> [Input records]
Content starts

(* ===== verification/LoginLimits.v ===== *)
(** Guessing passwords: what the limits of [Sessions] ([src/src/web/auth.rs])
    come to when logins are served one after another. *)

From S2P Require Import Prelude Net Event Store Config Opc Users Browser Task WebAuth.

Section Limits.
Context `{Opc} `{StoreEnv} `{UserEnv}.

(** A login that was served: its arguments, its effects and its answer. *)
Record Served : Type := mkServed {
  sv_faults : Faults;
  sv_tls : bool;
  sv_address : option IpAddr;
  sv_name : string;
  sv_password : string;
  sv_trace : list (label Gw);
  sv_answer : result ApiError (Cookie * AuthUser);
}.

Definition served (x : Served) : Prop :=
  runs (login (sv_faults x) (sv_tls x) (sv_address x) (sv_name x) (sv_password x))
    (sv_trace x) (Ret (sv_answer x)).

(** It left a [ui_login_failed] record: a password was checked and was wrong. *)
Definition is_guess (e : AuditEntry) : bool :=
  match event e with UiLoginFailed _ => true | _ => false end.
Definition wrong (x : Served) : bool := existsb is_guess (recorded (sv_trace x)).

(** Its password was right, for a state it saw. *)
Definition right (x : Served) : Prop :=
  ∃ g u, g ∈ seen (sv_trace x) ∧
    verify (f_io (sv_faults x) 0) (f_dummy (sv_faults x)) (sv_name x) (sv_password x) (g_db g) = Ok (Some u).

(** Logins served one after another, from one state to another. *)
Fixpoint in_turn (g : Gw) (xs : list Served) (g' : Gw) : Prop :=
  match xs with
  | [] => g' = g
  | x :: xs => served x ∧ ∃ m, chained g (sv_trace x) m ∧ in_turn m xs g'
  end.

Definition addresses_of (g : Gw) : gmap IpAddr Failures := by_address (g_web g).

Ltac follow :=
  cbn [fst snd] in *; run_parts; cbn [fst snd] in *;
  repeat match goal with
  | H : chained _ _ _ |- _ => progress (rewrite ?chained_app in H; cbn [app chained] in H); deex; subst
  end.

(** Applies a lemma on the complete runs of a program to a run of it. *)
Tactic Notation "effect" uconstr(lem) "as" simple_intropattern(pat) :=
  match goal with
  | Hr : runs _ ?l (Ret _), Hc : chained _ ?l _ |- _ =>
      let K := fresh in pose proof Hr as K; eapply lem in K; [|exact Hc]; clear Hr Hc; revert K; intros pat
  end.

Lemma failed_effect address name ls b g g' :
  runs (failed address name) ls (Ret b) → chained g ls g' →
  recorded ls = [] ∧
  match address with
  | None => addresses_of g' = addresses_of g
  | Some a => ∃ t, t ∈ clocks ls ∧
      addresses_of g' = (count_failure MAX_FAILURES_PER_ADDRESS t a (addresses_of g)).2
  end.
Proof.
  unfold failed. intros Hr Hc. destruct address as [a|], (String.length name <=? 64)%nat; follow;
    (split; [done|]); try done; eexists; (split; [left|done]).
Qed.

Lemma audit_effect {S} c f ls r (g g' : S) :
  runs (audit c f) ls (Ret r) → chained g ls g' → g' = g ∧ ∃ t, recorded ls = [f t].
Proof. unfold audit. intros Hr Hc. follow. split; [done|]. by eexists. Qed.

Content ends

> [Exercise brief]
Retype each record in full, please.

> [Reply]
(* ===== verification/LoginLimits.v ===== *)
(** Guessing passwords: what the limits of [Sessions] ([src/src/web/auth.rs])
    come to when logins are served one after another. *)

From S2P Require Import Prelude Net Event Store Config Opc Users Browser Task WebAuth.

Section Limits.
Context `{Opc} `{StoreEnv} `{UserEnv}.

(** A login that was served: its arguments, its effects and its answer. *)
Record Served : Type := mkServed {
  sv_faults : Faults;
  sv_tls : bool;
  sv_address : option IpAddr;
  sv_name : string;
  sv_password : string;
  sv_trace : list (label Gw);
  sv_answer : result ApiError (Cookie * AuthUser);
}.

Definition served (x : Served) : Prop :=
  runs (login (sv_faults x) (sv_tls x) (sv_address x) (sv_name x) (sv_password x))
    (sv_trace x) (Ret (sv_answer x)).

(** It left a [ui_login_failed] record: a password was checked and was wrong. *)
Definition is_guess (e : AuditEntry) : bool :=
  match event e with UiLoginFailed _ => true | _ => false end.
Definition wrong (x : Served) : bool := existsb is_guess (recorded (sv_trace x)).

(** Its password was right, for a state it saw. *)
Definition right (x : Served) : Prop :=
  ∃ g u, g ∈ seen (sv_trace x) ∧
    verify (f_io (sv_faults x) 0) (f_dummy (sv_faults x)) (sv_name x) (sv_password x) (g_db g) = Ok (Some u).

(** Logins served one after another, from one state to another. *)
Fixpoint in_turn (g : Gw) (xs : list Served) (g' : Gw) : Prop :=
  match xs with
  | [] => g' = g
  | x :: xs => served x ∧ ∃ m, chained g (sv_trace x) m ∧ in_turn m xs g'
  end.

Definition addresses_of (g : Gw) : gmap IpAddr Failures := by_address (g_web g).

Ltac follow :=
  cbn [fst snd] in *; run_parts; cbn [fst snd] in *;
  repeat match goal with
  | H : chained _ _ _ |- _ => progress (rewrite ?chained_app in H; cbn [app chained] in H); deex; subst
  end.

(** Applies a lemma on the complete runs of a program to a run of it. *)
Tactic Notation "effect" uconstr(lem) "as" simple_intropattern(pat) :=
  match goal with
  | Hr : runs _ ?l (Ret _), Hc : chained _ ?l _ |- _ =>
      let K := fresh in pose proof Hr as K; eapply lem in K; [|exact Hc]; clear Hr Hc; revert K; intros pat
  end.

Lemma failed_effect address name ls b g g' :
  runs (failed address name) ls (Ret b) → chained g ls g' →
  recorded ls = [] ∧
  match address with
  | None => addresses_of g' = addresses_of g
  | Some a => ∃ t, t ∈ clocks ls ∧
      addresses_of g' = (count_failure MAX_FAILURES_PER_ADDRESS t a (addresses_of g)).2
  end.
Proof.
  unfold failed. intros Hr Hc. destruct address as [a|], (String.length name <=? 64)%nat; follow;
    (split; [done|]); try done; eexists; (split; [left|done]).
Qed.

Lemma audit_effect {S} c f ls r (g g' : S) :
  runs (audit c f) ls (Ret r) → chained g ls g' → g' = g ∧ ∃ t, recorded ls = [f t].
Proof. unfold audit. intros Hr Hc. follow. split; [done|]. by eexists. Qed.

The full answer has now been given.